Citation Numbers: 123 A.D.2d 768, 507 N.Y.S.2d 242, 1986 N.Y. App. Div. LEXIS 60907
Filed Date: 10/20/1986
Status: Precedential
Modified Date: 10/28/2024
In a proceeding pursuant to CPLR article 78 to direct the issuance of a building permit to the petitioners and to enjoin the City of New Rochelle from amending its zoning ordinance until the permit is issued and the petitioners have acquired a vested right by way of a use nonconforming to any future amendment to the city zoning ordinance, the appeal is from a judgment of the Supreme Court, Westchester County (Jiudice, J.), dated June 4, 1985, which granted the petition.
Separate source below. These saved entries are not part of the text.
(** X13.  The inner loop of pass 1, entered at a table of any number of
    words that are addresses of the function, inserts a label for the
    anchor, the address it is entered at, when that is an address of the
    function, and then a label for each word in turn; it advances by four
    bytes a word and ends at the first word that is no address of the
    function. *)
Theorem jump_table_labels (fr : Frame) (n : Z) (ws : list Z) :
  Z.of_nat (length (section_bytes (this fr))) < 2 ^ 64 →
  0 ≤ offset fr →
  table_at fr (n :: ws) →
  pass1_jump_table (table_fuel fr) false n fr
  = (Finished,
     advance (4 * Z.of_nat (length (n :: ws)))
       (with_this
          (set_labels (this fr)
             (foldl (λ m w, insert_label w m)
                (if in_function (this fr) (runtime_address fr)
                 then insert_label (runtime_address fr) (labels (this fr))
                 else labels (this fr))
                (n :: ws))) fr)).
Proof.
  intros Hsize Ho Ht.
  apply (pass1_jump_table_words (table_fuel fr) false n ws fr Ht).
  pose proof (table_at_room fr (n :: ws) Hsize Ho Ht).
  unfold table_fuel. fold (section_bytes (this fr)). lia.
Qed.

Lemma pass2_jump_table_words (fuel : nat) (b : bool) (n : Z) (ws : list Z)
    (f : Function) (d : string) (o r : Z) :
  table_at (frame_of f d o r) (n :: ws) →
  (length (n :: ws) < fuel)%nat →
  pass2_jump_table fuel b n (frame_of f d o r)
  = (Finished,
     frame_of f
       (d +:+ (if b then EmptyString else label_line (labels f) r)
        +:+ concat_text (int_line (labels f) <$> n :: ws))
       (wrap64 (o + 4 * Z.of_nat (length (n :: ws))))
       (wrap64 (r + 4 * Z.of_nat (length (n :: ws))))).
Proof.
  revert fuel b n d o r.
  induction ws as [|w ws IH]; intros fuel b n d o r Ht Hfuel.
  - destruct fuel as [|[|fuel]]; [simpl in Hfuel; lia..|].
    destruct Ht as (Hn & Hin & w & Hw & Hout).
    rewrite (pass2_jump_table_in _ b n w _ Hin Hw).
    cbn [this frame_of runtime_address].
    assert (emit_int n (if b then set_dissassembly f d
                        else emit_label r (set_dissassembly f d))
            = set_dissassembly f
                (d +:+ (if b then EmptyString else label_line (labels f) r)
                 +:+ concat_text (int_line (labels f) <$> [n]))) as ->.
    { unfold concat_text. simpl. rewrite append_nil_r. destruct b.
      - by rewrite emit_int_text.
      - by rewrite emit_label_text, emit_int_text, append_assoc. }
    rewrite pass2_jump_table_out; [done|exact Hout].
  - destruct fuel as [|fuel]; [simpl in Hfuel; lia|].
    destruct Ht as (Hn & Hin & Hrest).
    pose proof Hrest as (Hw & _).
    rewrite (pass2_jump_table_in _ b n w _ Hin Hw).
    cbn [this frame_of runtime_address].
    assert (emit_int n (if b then set_dissassembly f d
                        else emit_label r (set_dissassembly f d))
            = set_dissassembly f
                (d +:+ (if b then EmptyString else label_line (labels f) r)
                 +:+ int_line (labels f) n)) as ->.
    { destruct b.
      - by rewrite emit_int_text.
      - by rewrite emit_label_text, emit_int_text, append_assoc. }
    change (advance 4 (with_this (set_dissassembly f ?x) (frame_of f d o r)))
      with (frame_of f x (wrap64 (o + 4)) (wrap64 (r + 4))).
    rewrite (IH fuel true w); [| |simpl in *; lia].
    2:{ apply (table_at_layout (advance 4 (frame_of f d o r))
                 (set_dissassembly f
                    (d +:+ (if b then EmptyString
                            else label_line (labels f) r)
                     +:+ int_line (labels f) n)));
          [by repeat split | exact Hrest]. }
    f_equal. unfold frame_of. f_equal.
    + f_equal. unfold concat_text. simpl. by rewrite !append_assoc.
    + unfold wrap64. rewrite Zplus_mod_idemp_l. f_equal.
      cbn [length]. lia.
    + unfold wrap64. rewrite Zplus_mod_idemp_l. f_equal.
      cbn [length]. lia.
Qed.
Lemma append_neq_self (s t : string) : t ≠ EmptyString → s +:+ t ≠ s.
Proof.
  intros Hne Heq. apply (f_equal String.length) in Heq.
  rewrite length_append in Heq. destruct t; [done | cbn in Heq; lia].
Qed.

(** The candidates of one canonical name are pairwise distinct. *)
Lemma candidate_inj (canonical : string) (i j : Z) :
  candidate canonical i = candidate canonical j → i = j.
Proof.
  unfold candidate. do 2 case_decide; subst; [done | | |].
  - intros Heq. symmetry in Heq. by apply append_neq_self in Heq.
  - intros Heq. by apply append_neq_self in Heq.
  - intros Heq. apply (inj (String.append canonical)) in Heq.
    apply (inj (String.append "_")) in Heq. by apply (inj pretty) in Heq.
Qed.

(** If the candidates [index .. index + k - 1] are taken and the next one is
    free, the loop returns that one after [k + 1] iterations. *)
Lemma fixed_name_run (k fuel : nat) (canonical : string) (index : Z)
    (self : instance G) :
  (∀ j : nat, (j < k)%nat →
     candidate canonical (index + Z.of_nat j) ∈ used_values self) →
  candidate canonical (index + Z.of_nat k) ∉ used_values self →
  (k < fuel)%nat →
  fixed_name fuel canonical index self =
    Return (candidate canonical (index + Z.of_nat k))
      {| rng := rng self;
         used_values :=
           {[candidate canonical (index + Z.of_nat k)]} ∪ used_values self |}.
Proof.
  revert fuel index. induction k as [|k IH]; intros fuel index Htaken Hfree Hfuel.
  - destruct fuel as [|fuel]; [lia |]. cbn.
    replace (index + Z.of_nat 0) with index in * by lia. by rewrite decide_False.
  - destruct fuel as [|fuel]; [lia |]. cbn.
    rewrite decide_True.
    2:{ specialize (Htaken 0%nat). replace (index + Z.of_nat 0) with index in Htaken by lia.
        apply Htaken. lia. }
    replace (index + Z.of_nat (S k)) with (index + 1 + Z.of_nat k) in * by lia.
    apply IH; [| done | lia].
    intros j Hj. replace (index + 1 + Z.of_nat j) with (index + Z.of_nat (S j)) by lia.
    apply Htaken. lia.
Qed.

(** Among the candidates [0 .. n] either there is a first free one, or all
    are taken. *)
Lemma first_free_candidate (n : nat) (canonical : string) (used : gset string) :
  (∃ k : nat, (k ≤ n)%nat
     ∧ (∀ j : nat, (j < k)%nat → candidate canonical (Z.of_nat j) ∈ used)
     ∧ (candidate canonical (Z.of_nat k) ∉ used))
  ∨ (∀ j : nat, (j ≤ n)%nat → candidate canonical (Z.of_nat j) ∈ used).
Proof.
  induction n as [|n [(k & Hk & Htaken & Hfree) | Hall]].
  - destruct (decide (candidate canonical (Z.of_nat 0) ∈ used)) as [Hin | Hout].
    + right. intros j Hj. by replace j with 0%nat by lia.
    + left. exists 0%nat. split_and!; [lia | intros; lia | done].
  - left. exists k. split_and!; [lia | done | done].
  - destruct (decide (candidate canonical (Z.of_nat (S n)) ∈ used)) as [Hin | Hout].
    + right. intros j Hj. destruct (decide (j = S n)) as [-> | Hne]; [done |].
      apply Hall. lia.
    + left. exists (S n). split_and!; [lia | | done].
      intros j Hj. apply Hall. lia.
Qed.

(** A finite registry cannot hold all of [size + 1] distinct candidates. *)
Lemma candidates_not_all_taken (canonical : string) (used : gset string) :
  ¬ ∀ j : nat, (j ≤ size used)%nat → candidate canonical (Z.of_nat j) ∈ used.
Proof.
  intros Hall.
  set (cands := (λ j : nat, candidate canonical (Z.of_nat j)) <$> seq 0 (S (size used))).
  assert (Hnodup : NoDup cands).
  { apply NoDup_fmap_2_strong; [| apply NoDup_seq].
    intros i j _ _ Heq. apply candidate_inj in Heq. lia. }
  assert (Hsub : list_to_set cands ⊆ used).
  { intros c [j [-> Hj]]%elem_of_list_to_set%list_elem_of_fmap.
    apply Hall. apply elem_of_seq in Hj. lia. }
  apply subseteq_size in Hsub.
  rewrite size_list_to_set in Hsub by done.
  unfold cands in Hsub. rewrite length_fmap, length_seq in Hsub. lia.
Qed.

(** The fixed scheme's loop ends: it returns the first free candidate, whose
    index is at most the size of the registry. *)
Lemma fixed_name_terminates (fuel : nat) (canonical : string) (self : instance G) :
  (size (used_values self) < fuel)%nat →
  ∃ k : nat, (k ≤ size (used_values self))%nat
    ∧ (∀ j : nat, (j < k)%nat →
         candidate canonical (Z.of_nat j) ∈ used_values self)
    ∧ (candidate canonical (Z.of_nat k) ∉ used_values self)
    ∧ fixed_name fuel canonical 0 self =
        Return (candidate canonical (Z.of_nat k))
          {| rng := rng self;
             used_values :=
               {[candidate canonical (Z.of_nat k)]} ∪ used_values self |}.
Proof.
  intros Hfuel.
  destruct (first_free_candidate (size (used_values self)) canonical
              (used_values self)) as [(k & Hk & Htaken & Hfree) | Hall].
  - exists k. split_and!; [done.. |].
    apply (fixed_name_run k fuel canonical 0 self); [done | done | lia].
  - by apply candidates_not_all_taken in Hall.
Qed.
Ordered that the judgment is modified, on the law, by deleting the provision thereof enjoining the City of New Rochelle from proceeding on the proposed zoning ordinance change. As so modified, the judgment is affirmed, without costs or disbursements.
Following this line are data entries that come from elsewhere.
(** X2.  For a non-empty list of WCCs in [[0, 1)], the position returned by
    [_gapfind] lies strictly inside the selected gap of the sorted list:
    between two consecutive elements, or, for the wrap-around gap, above
    the last or below the first element.  Hence it never coincides with a
    WCC of the list. *)
Theorem gapfind_avoids_wcc (x : list Q) :
  x <> [] ->
  Forall (fun w => 0 <= w /\ w < 1) x ->
  exists (g : Q) (p : nat),
    _gapfind x = Ok g /\
    (((S p < length x)%nat /\
      nth p (sorted x) 0 < g /\ g < nth (S p) (sorted x) 0)
     \/ (S p = length x /\
         (nth p (sorted x) 0 < g \/ g < nth 0%nat (sorted x) 0))) /\
    (forall w, In w x -> ~ g == w).
Proof.
  intros Hne Hall.
  assert (Hn : (0 < length (sorted x))%nat).
  { rewrite sorted_length. destruct x; [contradiction | cbn; lia]. }
  destruct (gap_scan_result (sorted x) Hn) as (p & Hp & Hrun & Hmax & _).
  pose proof (widest_gap_positive (sorted x) p Hn Hmax) as Hpos.
  pose proof (sorted_nth_le (sorted x) (sorted_ascending x)) as Hmono.
  assert (Hb : forall t, (t < length (sorted x))%nat ->
                         0 <= nth t (sorted x) 0 /\ nth t (sorted x) 0 < 1).
  { intros t Ht.
    pose proof (Permutation_Forall (sorted_perm x) Hall) as HF.
    rewrite Forall_forall in HF. apply HF. apply nth_In. exact Ht. }
  assert (Hlen : length (sorted x) = length x) by apply sorted_length.
  assert (Hin : forall w, In w x ->
                exists t, (t < length (sorted x))%nat /\ nth t (sorted x) 0 = w).
  { intros w Hw. apply (Permutation_in _ (sorted_perm x)) in Hw.
    destruct (In_nth (sorted x) w 0 Hw) as (t & Ht & E).
    exists t. split; [lia | exact E]. }
  exists (Qmod1 (nth p (sorted x) 0 + circ_gap (sorted x) p / 2)), p.
  split; [unfold _gapfind; exact Hrun |].
  rewrite <- Hlen. set (xs := sorted x) in *.
  destruct (Nat.ltb_spec (S p) (length xs)) as [Hinner | Hwrap].
  - (* a gap between two consecutive elements *)
    rewrite (circ_gap_inner xs p Hinner) in Hpos.
    rewrite (circ_gap_inner xs p Hinner).
    destruct (Hb p ltac:(lia)) as [Hp0 Hp1].
    destruct (Hb (S p) ltac:(lia)) as [Hq0 Hq1].
    pose proof (Qhalf (nth (S p) xs 0 - nth p xs 0)) as Hh.
    assert (E : Qmod1 (nth p xs 0 + (nth (S p) xs 0 - nth p xs 0) / 2)
                == nth p xs 0 + (nth (S p) xs 0 - nth p xs 0) / 2)
      by (apply Qmod1_unit; lra).
    split.
    + left. split; [lia |]. rewrite E. split; lra.
    + intros w Hw. destruct (Hin w Hw) as (t & Ht & <-). rewrite E.
      destruct (Nat.le_gt_cases t p) as [Hle | Hgt].
      * pose proof (Hmono t p ltac:(lia)). lra.
      * pose proof (Hmono (S p) t ltac:(lia)). lra.
  - (* the wrap-around gap *)
    assert (Ep : p = (length xs - 1)%nat) by lia.
    subst p. rewrite (circ_gap_wrap xs) in Hpos. rewrite (circ_gap_wrap xs).
    destruct (Hb 0%nat ltac:(lia)) as [Ha0 Ha1].
    destruct (Hb (length xs - 1)%nat ltac:(lia)) as [Hz0 Hz1].
    set (a := nth 0%nat xs 0) in *. set (z := nth (length xs - 1) xs 0) in *.
    pose proof (Qhalf (a - z + 1)) as Hh.
    destruct (Qlt_le_dec (z + (a - z + 1) / 2) 1) as [Hlow | Hhigh].
    + assert (E : Qmod1 (z + (a - z + 1) / 2) == z + (a - z + 1) / 2)
        by (apply Qmod1_unit; lra).
      split.
      * right. split; [lia |]. left. rewrite E. lra.
      * intros w Hw. destruct (Hin w Hw) as (t & Ht & <-). rewrite E.
        pose proof (Hmono t (length xs - 1)%nat ltac:(lia)) as Hle.
        fold z in Hle. lra.
    + assert (E : Qmod1 (z + (a - z + 1) / 2) == z + (a - z + 1) / 2 - 1)
        by (apply Qmod1_second; lra).
      split.
      * right. split; [lia |]. right. rewrite E. lra.
      * intros w Hw. destruct (Hin w Hw) as (t & Ht & <-). rewrite E.
        pose proof (Hmono 0%nat t ltac:(lia)) as Hle.
        fold a in Hle. lra.
Qed.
The petitioners are the owners and leaseholders of property located within a CM-1 zone within the City of New Rochelle. A permitted use in a CM-1 district is an "Eating and Drinking Establishment excluding Fast Food Purveyors and Drive-In Restaurants.” The petitioners applied for a permit to build an outdoor restaurant on the site. The New Rochelle Bureau of Buildings denied the application on the ground that "[o]pen air dining-cafes are not allowed by right or by Special Permit in a CM-1 Zoned district”. We agree with Special Term that the determination of the bureau of buildings was erroneous and that the petitioners were entitled to the permit. Unlike the more restrictive C-3 zone, where the zoning ordinance specifically requires that restaurants be "fully enclosed”, there is no provision in the ordinance barring an open-air establishment in a CM-1 district.
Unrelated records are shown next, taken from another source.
(* ===== verification/Prelude.v ===== *)
(** * Verification of the compiler-course passes and of the gather memory system

    ** The program

    The repository holds the LLVM passes of a compiler course and a project that
    finds columnar memory accesses in loops and serves them with gather reads of
    the gem5 memory.  The passes are: local optimizations and a function summary
    (asst1), an iterative data-flow framework with live variables and available
    expressions (asst2), dominance, dead code elimination and loop-invariant code
    motion on a copy of that framework (asst3), and the loop-memory analysis
    (project/src).  The part of gem5 (project/src/gem5/src) that a gather access
    goes through is: the request with the pattern hidden in its virtual address,
    the packet, the caches that keep gathered lines under an address of their
    own, the crossbars between them, and the memory that shuffles addresses; below
    them are packet queues, address ranges and bit utilities.  The simulator runs on its event queue,
    and its processors predict branches before they fetch.

    ** Files and what they model

    Shared:
    - Prelude: outcomes of C++ routines (value, exit or failed assertion, out of
      fuel), [std::map::operator[]], indices of a domain, tactics.
    - LLVM: interfaces for [BitVector] with the laws of its documentation;
      theorems about the passes use only the laws, the instances at the end of
      the file satisfy them.
    - IR: values, instructions, blocks and functions as the passes see them.
    - Examples: the small functions on which the passes are evaluated.

    asst2 and asst3:
    - Expr: [Expression], its order and printing (dataflow.cpp).
    - Dataflow: [DataFlow::applyMeetOp], [DataFlow::run] (dataflow.cpp), both
      copies; DataflowTheory and DataflowRun: its theory against the interface
      [MonotoneAnalysis]; MustAnalysis: forward intersection analyses.
    - Liveness (liveness.cpp), Available (available.cpp), Dominance and DomTree
      (dominance.cpp: dominators, immediate dominators, the tree on a heap of
      nodes linked both ways), DCE (DeadCodeElimination.cpp), LICM, LICMWalk and
      LICMCorrect (LoopInvariantCodeMotion.cpp: the pass, its traversal of the
      tree, its correctness).
    - BlockSem: a big-step semantics of blocks (integer operators as in the LLVM
      reference, any interpretation for the rest), against which the
      transformations are judged.

    asst1 and project:
    - LocalOpts (LocalOpts.cpp), LocalOptsSem and LocalOptsCorrect: the three
      rewriting passes, the loop that drives them, and their correctness.
    - FunctionInfo (FunctionInfo.cpp): the line printed for a function.
    - LoopMemory (LoopMemoryAnalysis.cpp): annotated variables, derived
      addresses, and the cost model that tells columnar from row accesses.

    gem5:
    - Bits (base/bitfield.hh, base/intmath.hh, base/intmath.cc, base/flags.hh),
      AddrRange (base/addr_range.hh), AddrRangeMap (base/addr_range_map.hh), MemCmd (the command table of mem/packet.hh
      and mem/packet.cc), Request (mem/request.hh), Packet (mem/packet.hh,
      mem/packet.cc, mem/packet_access.hh), AbstractMem (mem/abstract_mem.hh, mem/abstract_mem.cc);
      LLSC and MemoryCorrect: what an access to the memory does.
    - CacheBlk (mem/cache/blk.hh); CacheTags (mem/cache/tags: cacheset.hh,
      base_set_assoc, lru.cc, random_repl.cc), CacheTagsCorrect and CacheTagsInv:
      lookup, replacement and the invariant of the tag store.
    - MSHR and MSHRCorrect (mem/cache/mshr.hh, mshr.cc: registers on a heap, for
      a target may point to the register of another cache); MSHRQueue and
      MSHRQueueCorrect (mem/cache/mshr_queue.hh, mshr_queue.cc).
    - PacketQueue (mem/packet_queue.hh, packet_queue.cc), ClockedObject
      (sim/clocked_object.hh), SimpleMem (mem/simple_mem.hh, simple_mem.cc).
    - Cache (mem/cache/cache_impl.hh, base.hh, cache.hh): the atomic, functional
      and snoop handlers and all they call.  The other ends of the ports are the
      class [Ports]; CacheMemory: the class [Memory], what a cache needs from
      the memory side, and the simple memory as an instance; CacheCorrect,
      CacheFill and CacheTransparent: hits, fills and whole runs.
    - CacheTiming: the timing handlers of the same files, the choice of the next
      request, blocking and retries; the ports and the prefetcher are the
      classes [TimingPorts] and [Prefetcher].  CacheBlocking: every handler
      keeps the blocking flags right; CacheRetry: the events of a cache as a step
      relation.
    - Prefetch (mem/cache/prefetch: base, queued, tagged, stride): the queue of
      prefetches around any calculator of addresses (the class [Calculator]),
      with the tagged and the stride prefetcher as its instances; PrefetchCorrect
      and PrefetchStride: the queue and what the stride table learns;
      PrefetchCache: the queue as the [Prefetcher] of a timing cache.
    - XBar (mem/xbar.hh, xbar.cc: the address map of a crossbar), XBarLayer (its
      layers), NoncoherentXBar (mem/noncoherent_xbar.cc) and
      NoncoherentXBarCorrect: the calls of the neighbours as a step relation.
      SnoopFilter (mem/snoop_filter.hh, snoop_filter.cc): the filter and the
      caches it follows; CoherentXBar (mem/coherent_xbar.cc), around the former
      crossbar and the filter, and CoherentXBarCorrect.  Bridge (mem/bridge.cc,
      bridge.hh): the places it reserves for responses are never exceeded.
    - StackDist (mem/stack_dist_calc.hh, stack_dist_calc.cc): the tree of partial
      sums on a heap; StackDistTree, StackDistGrow: its invariant through updates,
      growth and new leaves; StackDistRun: runs.
    - SatCounter, RAS, BTB (cpu/pred/sat_counter.hh, ras, btb); DirPred
      (cpu/pred/2bit_local, tournament, bi_mode): the three predictors behind the
      class [DirPredictor], with its promises [Speculates] in DirPredCorrect and
      what they learn in DirPredLearn; BPredUnit (cpu/pred/bpred_unit.hh,
      bpred_unit_impl.hh) around any predictor and instruction set ([ISA]);
      BPredCorrect and BPredRun: undoing predictions, and runs.
    - EventQueue (sim/eventq.hh, sim/eventq_impl.hh, sim/eventq.cc): events on a
      heap and the two-level linked list; EventQueueLinks: the list the pointers
      represent; EventQueueCorrect: the operations on that list; EventQueueRun:
      reachable states and servicing.

    State is passed explicitly; a record per class holds its fields and each
    method is a function to [outcome].  Machine integers are [Z] with the
    wrap-around written out; pointers are numbers into a heap where the code
    shares and updates objects (dominance tree, events, miss registers); an
    index outside a vector is the outcome [Exited].

    ** What the theorems show

    - Framework: [run] terminates for any monotone analysis, its result solves
      the data-flow equations on reachable blocks and is the extreme solution.
    - Analyses: liveness, availability, dominance and strong liveness are each
      exactly their path-based definition; the per-instruction sets that are
      printed agree with the block sets; immediate dominators and the tree are
      the ones dominance defines.
    - Transformations: the local optimizations, dead code elimination and
      loop-invariant code motion preserve the meaning of blocks (loops), under
      the conditions the code needs; where it needs more than it checks, the
      failing case is proved as well.  The drivers terminate.
    - Memory: the gather address map is an involution inside its block and
      exchanges tuple and field numbers; patterns survive their encoding;
      reads return what was written; gathers read the words of the map and stay
      inside the memory; load-locked reservations behave as a map from contexts
      to granules, and a store-conditional succeeds exactly when no write that
      starts in its granule came between (swaps and the tail of a wide write are
      proved to escape); up to eight interleaving bits, merged address ranges
      partition the address space; the bit utilities meet their mathematical
      definitions.
    - Caches: in every reachable tag store a lookup finds the one block of its
      line and LRU picks the block of the set unused for longest; a
      store-conditional on a block succeeds exactly when its reservation stands;
      registers are free, ready or in service and a queue that is not full takes
      a request; after an invalidating snoop no register relies on the lost copy;
      packet queues stay in order and a waiting packet has its event.  In atomic
      mode a cache above any memory answers reads, gather reads and writes as the
      memory alone would.  In timing mode the port is blocked exactly while a
      queue is full or a register out of targets, and a refused request is
      retried.
    - Prefetching: the queue keeps its bound, order and contents; the tagged
      prefetcher asks for the next lines; an instruction that keeps a stride is
      prefetched along it.
    - Crossbars: an address goes to the port that announced it (the start of an
      interleaving apart, which the map may miss), whatever the
      cache of recent ports holds, and the ranges announced above are those
      below; every layer is a queue, no retry is lost and no assertion fails,
      also when ports call back while they are being retried.  The snoop filter
      names every cache that may have a line, and a coherent crossbar shows a
      request to all of them.
    - Stack distances: the sum tree gives the number of distinct addresses since
      the last access to the same one.
    - Branch prediction: the return stack is a bounded stack, the target buffer
      keeps the last update of each entry, the local predictor learns; the unit
      keeps exactly the branches in flight and never fails, and a squash restores
      what predictions changed.
    - Event queue: the linked bins refine an ordered list; every reachable state
      is ordered and flagged correctly; servicing ends and processes every event
      that is due, in the order of time.

    ** Bounds and fuel

    Loops that are not structural take fuel, and a theorem says how much is
    enough: [DataFlow::run] takes blocks * width + 2 sweeps; the rounds of
    [runOnModule] are bounded by the number of instructions; the LICM worklist
    by the number of nodes of the tree; the walks over the event queue by the
    number of events; for [serviceEvents] there is enough fuel when handlers
    schedule at the current tick only events of lower rank ([events_serviced],
    over a well-founded order on multisets of ranks); the division loop of
    [isPrime] by its argument; [clearDownstreamPending] by the number of marked
    registers.  The loop over the targets of a response has the number of
    targets as fuel, one round for each.  The walks to the root of the sum tree
    take as many steps as it has layers, which is their fuel.

    ** Parameters

    LLVM is not part of the repository: bit vectors, the control-flow graph and
    its orders, [mayHaveSideEffects], [isSafeToSpeculativelyExecute], loop
    information and scalar evolution are parameters with the documented facts
    the passes rely on, collected in the classes [BitVectorLaws], [CFGLaws],
    [LocalOptsLaws] and [SpeculationLaws].  The handlers of events are a
    parameter with the class [Handler]; the other ends of ports, the prefetcher
    and the instruction set are the classes named above, and the contents of
    fresh memory a function [fresh].

    ** Not modelled

    The rest of gem5: processors and instruction sets (largely generated),
    DRAM controllers (timing models around the memory), the Ruby
    protocols (another memory system), the fully associative tags (a second
    replacement of the tags that are modelled), devices and system emulation,
    the simulation loop over several queues with its thread barrier; the
    libraries vendored with it; debug printing ([DBG], [DPRINTF],
    [PrintReqState], [dump]), statistics registration, probe points, the reports
    and tests.  They do not change the state of what is modelled. *)

From stdpp Require Import gmap list strings.
From Stdlib Require Import ZArith.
However, the court erred when it enjoined the city from considering a proposal to rezone the property for residential use. At this juncture, it cannot be said that the City Council would have in fact approved the proposed amendment or that the rezoning would not be based upon legitimate zoning considerations. Moreover, it has not been shown, and cannot be shown, that the appellants unreasonably delayed action on the petitioners’ application, and consequently, the court’s reliance on Matter of Dubow v Ross (254 App Div 706) was misplaced. Brown, J. P., Weinstein, Lawrence and Kooper, JJ., concur.